The IRS said no ITC can be claimed on assets whose tax basis is deducted entirely in the year the project is placed in service. This does not apply to projects on which a depreciation bonus is claimed.
An example is where a business buys business equipment, like batteries or electric vehicles, whose costs are deducted under section 179 of the tax code. Section 179 allows up to $1 million a year in asset cost to be expensed, meaning deducted immediately. The $1 million is reduced to the extent the assets cost more than $2.5 million.
Many companies ask whether tax credits can be "stacked" by claiming more than one federal tax credit on the same project.
The IRS said another federal credit cannot be claimed on the same tax basis on which an ITC was claimed. It also said section 45Q tax credits cannot be claimed for capturing carbon emissions using capture equipment "included in any . . . facility" on which an ITC is claimed.
The IRS said in Q&A 27 in Notice 2013-70 that where a rooftop solar system is owned by a homeowner who uses it both to generate electricity for his or her own use and also to sell excess power through net metering to the local utility, the homeowner must determine the percentage of the solar system that is put to residential use as opposed to use generating excess electricity for sale. A residential solar credit can be claimed by the homeowner under section 25D of the tax code only to the extent of the residential use.
The proposed regulations confirm that an ITC can be claimed on the rest. The two tax credits would not claimed on the same tax basis in such cases. The IRS did not address the potential recapture issues in such cases if the percentage of the project considered put to business use changes before the end of the five-year ITC recapture period.

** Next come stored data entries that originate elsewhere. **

Lemma run_ship_on_field (n : nat) (p : params) (rnd : Z -> draw) (s s' : state) :
  run n p rnd s = Some s' ->
  on_field (width p) (st_ship_x s) -> on_field (width p) (st_ship_x s').
Proof.
  revert s. induction n as [| n IH]; intros s Hrun Hs; simpl in Hrun.
  - injection Hrun as <-. exact Hs.
  - destruct (st_enemies s) eqn:He; [injection Hrun as <-; exact Hs |].
    destruct (loop_body p rnd s) as [s1|] eqn:Hbody; simpl in Hrun; [| discriminate].
    apply (IH s1 Hrun). rewrite (loop_body_ship _ _ _ _ Hbody).
    revert Hs. unfold on_field, move_ship_towards.
    destruct (Z.gtb_spec (st_current_target_x s1) (st_ship_x s)); [lia |].
    destruct (Z.ltb_spec (st_current_target_x s1) (st_ship_x s)); lia.
Qed.

(** *** Minima, maxima and the first maximal element *)

Lemma foldl_min_spec (xs : list Z) (x : Z) :
  foldl Z.min x xs ∈ x :: xs /\ (forall y, y ∈ x :: xs -> foldl Z.min x xs <= y).
Proof.
  revert x. induction xs as [| a xs IH]; intros x; simpl.
  - split; [left |]. intros y Hy. apply list_elem_of_singleton in Hy. lia.
  - destruct (IH (Z.min x a)) as [Hin Hle]. split.
    + apply elem_of_cons in Hin as [Heq | Hin].
      * rewrite Heq. destruct (Z.min_spec x a) as [[_ ->] | [_ ->]];
          [left | right; left].
      * right. right. exact Hin.
    + intros y Hy.
      pose proof (Hle (Z.min x a) ltac:(left)) as Hm.
      apply elem_of_cons in Hy as [-> | Hy]; [lia |].
      apply elem_of_cons in Hy as [-> | Hy]; [lia |].
      apply Hle. right. exact Hy.
Qed.

Lemma foldl_max_spec (xs : list Z) (x : Z) :
  foldl Z.max x xs ∈ x :: xs /\ (forall y, y ∈ x :: xs -> y <= foldl Z.max x xs).
Proof.
  revert x. induction xs as [| a xs IH]; intros x; simpl.
  - split; [left |]. intros y Hy. apply list_elem_of_singleton in Hy. lia.
  - destruct (IH (Z.max x a)) as [Hin Hle]. split.
    + apply elem_of_cons in Hin as [Heq | Hin].
      * rewrite Heq. destruct (Z.max_spec x a) as [[_ ->] | [_ ->]];
          [right; left | left].
      * right. right. exact Hin.
    + intros y Hy.
      pose proof (Hle (Z.max x a) ltac:(left)) as Hm.
      apply elem_of_cons in Hy as [-> | Hy]; [lia |].
      apply elem_of_cons in Hy as [-> | Hy]; [lia |].
      apply Hle. right. exact Hy.
Qed.

Lemma py_min_spec (xs : list Z) :
  xs <> [] ->
  exists m, py_min xs = Some m /\ m ∈ xs /\ (forall y, y ∈ xs -> m <= y).
Proof.
  destruct xs as [| x xs]; [congruence | intros _].
  exists (foldl Z.min x xs). split; [reflexivity | apply foldl_min_spec].
Qed.

Lemma py_max_spec (xs : list Z) :
  xs <> [] ->
  exists m, py_max xs = Some m /\ m ∈ xs /\ (forall y, y ∈ xs -> y <= m).
Proof.
  destruct xs as [| x xs]; [congruence | intros _].
  exists (foldl Z.max x xs). split; [reflexivity | apply foldl_max_spec].
Qed.

(** Python's tuple comparison, as a proposition. *)
Lemma tuple3_ltb_true (a1 a2 a3 b1 b2 b3 : Z) :
  tuple3_ltb (a1, a2, a3) (b1, b2, b3) = true <->
  a1 < b1 \/ (a1 = b1 /\ (a2 < b2 \/ (a2 = b2 /\ a3 < b3))).
Proof.
  unfold tuple3_ltb.
  rewrite !orb_true_iff, !andb_true_iff, !orb_true_iff, !andb_true_iff.
  rewrite !Z.ltb_lt, !Z.eqb_eq. reflexivity.
Qed.

Lemma tuple3_ltb_false (a1 a2 a3 b1 b2 b3 : Z) :
  tuple3_ltb (a1, a2, a3) (b1, b2, b3) = false <->
  b1 < a1 \/ (a1 = b1 /\ (b2 < a2 \/ (a2 = b2 /\ b3 <= a3))).
Proof.
  rewrite <- not_true_iff_false, tuple3_ltb_true. lia.
Qed.

Section MaxBy.
Context {A : Type} (key : A -> Z * Z * Z).

Let pick (best y : A) : A := if tuple3_ltb (key best) (key y) then y else best.

Lemma foldl_max_by_spec (l : list A) (best : A) :
  foldl pick best l ∈ best :: l /\
  (forall y, y ∈ best :: l -> tuple3_ltb (key (foldl pick best l)) (key y) = false).
Proof.
  revert best. induction l as [| a l IH]; intros best; simpl.
  - split; [left |]. intros y Hy. apply list_elem_of_singleton in Hy as ->.
    destruct (key best) as [[k1 k2] k3]. apply tuple3_ltb_false. lia.
  - destruct (IH (pick best a)) as [Hin Hmax]. split.
    + apply elem_of_cons in Hin as [Heq | Hin]; [| right; right; exact Hin].
      rewrite Heq. unfold pick.
      destruct (tuple3_ltb (key best) (key a)); [right; left | left].
    + intros y Hy.
      pose proof (Hmax (pick best a) ltac:(left)) as Hself.
      assert (tuple3_ltb (key (foldl pick (pick best a) l)) (key best) = false
              /\ tuple3_ltb (key (foldl pick (pick best a) l)) (key a) = false)
        as [Hb Ha].
      { set (r := foldl pick (pick best a) l) in *. clearbody r.
        unfold pick in Hself.
        destruct (tuple3_ltb (key best) (key a)) eqn:Hcmp;
          destruct (key r) as [[r1 r2] r3];
          destruct (key best) as [[b1 b2] b3];
          destruct (key a) as [[a1 a2] a3];
          rewrite ?tuple3_ltb_true, ?tuple3_ltb_false in Hcmp;
          rewrite tuple3_ltb_false in Hself;
          rewrite !tuple3_ltb_false; lia. }
      apply elem_of_cons in Hy as [-> | Hy]; [exact Hb |].
      apply elem_of_cons in Hy as [-> | Hy]; [exact Ha |].
      apply Hmax. right. exact Hy.
Qed.

Lemma py_max_by_spec (l : list A) :
  l <> [] ->
  exists r, py_max_by key l = Some r /\ r ∈ l /\
            (forall y, y ∈ l -> tuple3_ltb (key r) (key y) = false).
Proof.
  destruct l as [| x l]; [congruence | intros _].
  eexists. split; [reflexivity |]. apply foldl_max_by_spec.
Qed.

End MaxBy.

(** *** Formation bounds and the bounce *)

Lemma live_fmap_nonempty {B : Type} (f : Z * Z * Z -> B) (enemies : dict) (e : Z * Z * Z) :
  e ∈ enemies -> live e -> f <$> filter live enemies <> [].
Proof.
  intros Hin Hlive Hnil. apply fmap_nil_inv in Hnil.
  assert (e ∈ filter live enemies) as Hf by (apply list_elem_of_filter; auto).
  rewrite Hnil in Hf. inversion Hf.
Qed.

(** With a live enemy in the formation, [enemy_bounds] returns, and its
    first two components are the leftmost and the rightmost column. *)
Lemma enemy_bounds_spec (enemies : dict) (e : Z * Z * Z) :
  e ∈ enemies -> live e ->
  exists min_x max_x min_y max_y,
    enemy_bounds enemies = Some (min_x, max_x, min_y, max_y) /\
    leftmost enemies min_x /\ rightmost enemies max_x.
Proof.
  intros Hin Hlive. unfold enemy_bounds.
  set (fx := fun e : Z * Z * Z => e.1.1). set (fy := fun e : Z * Z * Z => e.1.2).
  destruct (py_min_spec _ (live_fmap_nonempty fx enemies e Hin Hlive))
    as (min_x & -> & Hmin_in & Hmin_le).
  destruct (py_max_spec _ (live_fmap_nonempty fx enemies e Hin Hlive))
    as (max_x & -> & Hmax_in & Hmax_le).
  destruct (py_min_spec _ (live_fmap_nonempty fy enemies e Hin Hlive))
    as (min_y & -> & _).
  destruct (py_max_spec _ (live_fmap_nonempty fy enemies e Hin Hlive))
    as (max_y & -> & _).
  exists min_x, max_x, min_y, max_y. split; [reflexivity |].
  split; split.
  - apply list_elem_of_fmap in Hmin_in as (e1 & -> & He1).
    apply list_elem_of_filter in He1 as [Hl1 He1]. exists e1. auto.
  - intros e1 He1 Hl1. apply Hmin_le.
    apply (list_elem_of_fmap_2 fx). apply list_elem_of_filter. auto.
  - apply list_elem_of_fmap in Hmax_in as (e1 & -> & He1).
    apply list_elem_of_filter in He1 as [Hl1 He1]. exists e1. auto.
  - intros e1 He1 Hl1. apply Hmax_le.
    apply (list_elem_of_fmap_2 fx). apply list_elem_of_filter. auto.
Qed.

(** Every entry of a formation that satisfies its invariant is live. *)
Lemma formation_ok_live (enemies : dict) (e : Z * Z * Z) :
  formation_ok enemies -> e ∈ enemies -> live e.
Proof.
  intros [_ Hhp] Hin. rewrite Forall_forall in Hhp.
  specialize (Hhp e Hin). unfold live. lia.
Qed.

Lemma nonempty_elem {B : Type} (l : list B) : l <> [] -> exists x, x ∈ l.
Proof. destruct l as [| x l]; [congruence |]. intros _. exists x. left. Qed.

(** C4: for a non-empty formation and a direction of one column to the
    left or to the right, a formation step reverses the direction exactly
    when one more column in the current direction would take the leftmost
    or the rightmost live enemy (equivalently, some live enemy) off the
    field; a reversal comes with a descent of one row and no horizontal
    move, and a step without reversal moves the anchor one column in the
    current direction without descent. *)
Theorem step_enemy_formation_bounce_and_drop
    (enemies : dict) (width formation_x formation_y direction : Z) :
  enemies <> [] -> formation_ok enemies ->
  direction = 1 \/ direction = -1 ->
  exists min_x max_x formation_x' formation_y' direction',
    leftmost enemies min_x /\ rightmost enemies max_x /\
    step_enemy_formation enemies width formation_x formation_y direction
      = Some (formation_x', formation_y', direction') /\
    (direction' = - direction <->
       ~ on_field width (formation_x + min_x + direction) \/
       ~ on_field width (formation_x + max_x + direction)) /\
    (direction' = - direction <->
       exists e, e ∈ enemies /\ live e /\
                 ~ on_field width (formation_x + e.1.1 + direction)) /\
    (direction' = - direction ->
       formation_x' = formation_x /\ formation_y' = formation_y + 1) /\
    (direction' <> - direction ->
       direction' = direction /\ formation_x' = formation_x + direction /\
       formation_y' = formation_y).
Proof.
  intros Hne Hok Hdir.
  destruct (nonempty_elem _ Hne) as [e0 He0].
  pose proof (formation_ok_live _ _ Hok He0) as Hl0.
  destruct (enemy_bounds_spec enemies e0 He0 Hl0)
    as (min_x & max_x & min_y & max_y & Hb & Hleft & Hright).
  pose proof Hleft as [(el & Hel & Hll & Hlx) Hmin].
  pose proof Hright as [(er & Her & Hlr & Hrx) Hmax].
  assert (min_x <= max_x) as Hmm by (rewrite <- Hlx; apply Hmax; assumption).
  set (bounce := (formation_x + max_x + direction >=? width)
                 || (formation_x + min_x + direction <? 0)).
  assert (bounce = true <->
          ~ on_field width (formation_x + min_x + direction) \/
          ~ on_field width (formation_x + max_x + direction)) as Hbounce.
  { unfold bounce, on_field. rewrite orb_true_iff, Z.geb_le, Z.ltb_lt. lia. }
  assert ((~ on_field width (formation_x + min_x + direction) \/
           ~ on_field width (formation_x + max_x + direction)) <->
          exists e, e ∈ enemies /\ live e /\
                    ~ on_field width (formation_x + e.1.1 + direction)) as Hany.
  { split.
    - intros [H | H]; [exists el | exists er]; repeat split; try assumption;
        [rewrite Hlx | rewrite Hrx]; exact H.
    - intros (e & He & Hl & Hoff).
      pose proof (Hmin e He Hl). pose proof (Hmax e He Hl).
      unfold on_field in *. lia. }
  assert (step_enemy_formation enemies width formation_x formation_y direction
          = if bounce then Some (formation_x, formation_y + 1, direction * -1)
            else Some (formation_x + direction, formation_y, direction)) as Hstep.
  { unfold step_enemy_formation. destruct enemies; [congruence |].
    rewrite Hb. reflexivity. }
  destruct bounce eqn:Hbe.
  - exists min_x, max_x, formation_x, (formation_y + 1), (direction * -1).
    assert (~ on_field width (formation_x + min_x + direction) \/
            ~ on_field width (formation_x + max_x + direction)) as Hyes
      by (apply Hbounce; reflexivity).
    split; [exact Hleft |]. split; [exact Hright |]. split; [exact Hstep |].
    split; [split; [intros _; exact Hyes | intros _; lia] |].
    split; [split; [intros _; apply Hany, Hyes | intros _; lia] |].
    split; [intros _; split; reflexivity | intros Hd; lia].
  - exists min_x, max_x, (formation_x + direction), formation_y, direction.
    assert (~ (~ on_field width (formation_x + min_x + direction) \/
               ~ on_field width (formation_x + max_x + direction))) as Hno.
    { rewrite <- Hbounce. discriminate. }
    split; [exact Hleft |]. split; [exact Hright |]. split; [exact Hstep |].
    split; [split; [intros Hd; lia | intros H; contradiction] |].
    split; [split; [intros Hd; lia | intros H; apply Hany in H; contradiction] |].
    split; [intros Hd; lia | intros _; repeat split].
Qed.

Some projects share facilities such as a common substation and transformer. The IRS said the cost of these facilities must be "properly allocated" between the two facilities. For example, if adjacent solar and wind projects use the same substation and each pays 50% of the construction cost, each would include the amount it pays in basis.
Developers have a choice of claiming PTCs or an ITC on most renewable energy projects. Some types of projects, like wind farms, qualify for PTCs, but an election must be made under section 48(a)(5) of the tax code to claim an ITC on the project.
Many people ask whether the election requires showing that the project can check all the boxes required to claim PTCs before a valid election can be made to claim an ITC instead. For example, to claim PTCs under current law, the electricity ordinarily cannot be sold to affiliate. The IRS said electricity sales to an affiliate are not a bar to electing an ITC on the project.